Secondo lo studio, i compilatori del calendario avevano riconosciuto che il sistema cronologico allora in uso non seguiva con precisione il moto apparente del Sole e che le date dei principali fenomeni astronomici risultavano anticipate di circa tre giorni rispetto a quelle riportate dal calendario ufficiale. Il calendario giuliano, introdotto da Giulio Cesare nel 46 a.C., attribuiva infatti all’anno una durata media di 365 giorni e un quarto, con un giorno aggiuntivo ogni quattro anni. Già nell’VIII secolo Beda il Venerabile aveva intuito l’esistenza dello scostamento, pur sottovalutandone l’entità, mentre una stima più accurata sarebbe stata formulata soltanto in seguito dall’astronomo arabo Al-Battani.
Lo studio evidenzia inoltre che il manoscritto precede di circa trent’anni il calendario di Prüm, in Germania, databile all’840. Le analogie tra i due documenti potrebbero indicare una matrice comune, identificata nel Reichskalender (calendario dell’impero) ricostruito dallo storico Arno Borst, oppure testimoniare l’esistenza di una rete di scambi tra i principali centri computistici dell’Impero.
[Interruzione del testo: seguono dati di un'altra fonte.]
(** C2: on a finite certificate graph, cycles and self-references
    included, the wait-group counter equals the number of frontier items
    not yet retired in every state of a run; every run is finite; no run
    gets stuck before [BFS] has returned, so a run that cannot go on has
    returned; when it has returned the counter is zero and nothing is
    pending; and the scheduler gets there. *)
Theorem BFS_terminates :
  (1 <= parallel env)%Z -> root = ToLower env (host env) ->
  (forall s, reachable env s ->
     crashed s = false /\ wg s = Z.of_nat (outstanding s))
  /\ (forall n s, nsteps (step env) n (BFS_init env root) s ->
        n <= measure env U (BFS_init env root))
  /\ (forall s, reachable env s -> mainPC s <> MReturned -> exists s', step env s s')
  /\ (forall s, reachable env s -> (forall s', ~ step env s s') -> mainPC s = MReturned)
  /\ (forall s, reachable env s -> mainPC s = MReturned ->
        wg s = 0%Z /\ outstanding s = 0 /\ workers s = [] /\ domainChan s = [])
  /\ mainPC (run env (measure env U (BFS_init env root)) (BFS_init env root)) = MReturned.
Proof.
  intros HP Hroot. split; [|split; [|split; [|split; [|split]]]].
  - intros s Hr. destruct (reachable_Inv s HP Hr) as [Hc Hw _ _]. done.
  - intros n s Hn. pose proof (nsteps_measure n _ _ InvU_init Hn). lia.
  - intros s Hr Hne. pose proof (reachable_Inv s HP Hr) as HI.
    destruct (schedule_progress s HP HI Hne) as [s' Hs'].
    exists s'. by apply schedule_sound.
  - intros s Hr Hstuck. pose proof (reachable_Inv s HP Hr) as HI.
    destruct (mainPC s) eqn:Hm; [| | |done].
    all: destruct (schedule_progress s HP HI) as [s' Hs']; [congruence|].
    all: destruct (Hstuck s'); by apply schedule_sound.
  - intros s Hr Hm. pose proof (reachable_Inv s HP Hr) as HI.
    destruct (returned_quiescent s HI Hm) as (Hw & Hws & Hdc & Hd & _).
    pose proof (inv_wg _ _ HI). repeat split; try done. lia.
  - apply run_returns; [done|by apply Inv_init|apply InvU_init|done].
Qed.

End Finite.

Lemma closedUnderb_sound U root :
  closedUnderb env U root = true -> closedUnder env U root.
Proof.
  unfold closedUnderb, closedUnder. intros [H1 H2]%andb_true_iff. split.
  - by apply bool_decide_eq_true in H1.
  - intros h x Hh%list_elem_of_In Hx%list_elem_of_In.
    rewrite forallb_forall in H2. specialize (H2 h Hh).
    rewrite forallb_forall in H2. specialize (H2 x Hx).
    by apply bool_decide_eq_true in H2.
Qed.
“Il calendario si trovava in un Sacramentario proveniente dall’Opera del Duomo e sebbene fosse già stato segnalato nel 1757 dall’astronomo gesuita Leonardo Ximenes, il suo significato per la storia dell’astronomia e della misura del tempo non era mai stato adeguatamente valorizzato”, spiega Francesco Vizza. “La storiografia ha tradizionalmente sostenuto che soltanto a partire dal XIII secolo si sviluppò una piena consapevolezza dello scarto tra il calendario giuliano e l’anno solare. Pur rappresentando una riforma di straordinaria efficacia, esso risultava leggermente più lungo dell’anno reale e accumulava quindi un errore che, nel corso dei secoli, determinava un progressivo anticipo degli equinozi e dei solstizi. La correzione di tale discrepanza sarebbe arrivata soltanto nel 1582 con la riforma gregoriana ideata da Luigi Lilio, il calendario oggi adottato dalla quasi totalità dell’umanità. Esso riporta infatti sia le date tradizionali del computo ecclesiastico del calendario giuliano, sia quelle corrispondenti agli effettivi fenomeni celesti. L’equinozio di primavera è mantenuto al 21 marzo secondo la tradizione stabilita dal Concilio di Nicea nel 325, mentre l’ingresso del Sole in Ariete è registrato il 18 marzo. Lo stesso anticipo di tre giorni compare anche per gli altri equinozi e solstizi dell’anno. Queste annotazioni dimostrano che i compilatori avevano individuato e quantificato con notevole precisione l’errore accumulato dal calendario giuliano. Le date riportate corrispondono infatti a uno scarto di circa tre giorni, in sostanziale accordo con quanto ricostruito dall’astronomia moderna per l’inizio del IX secolo”.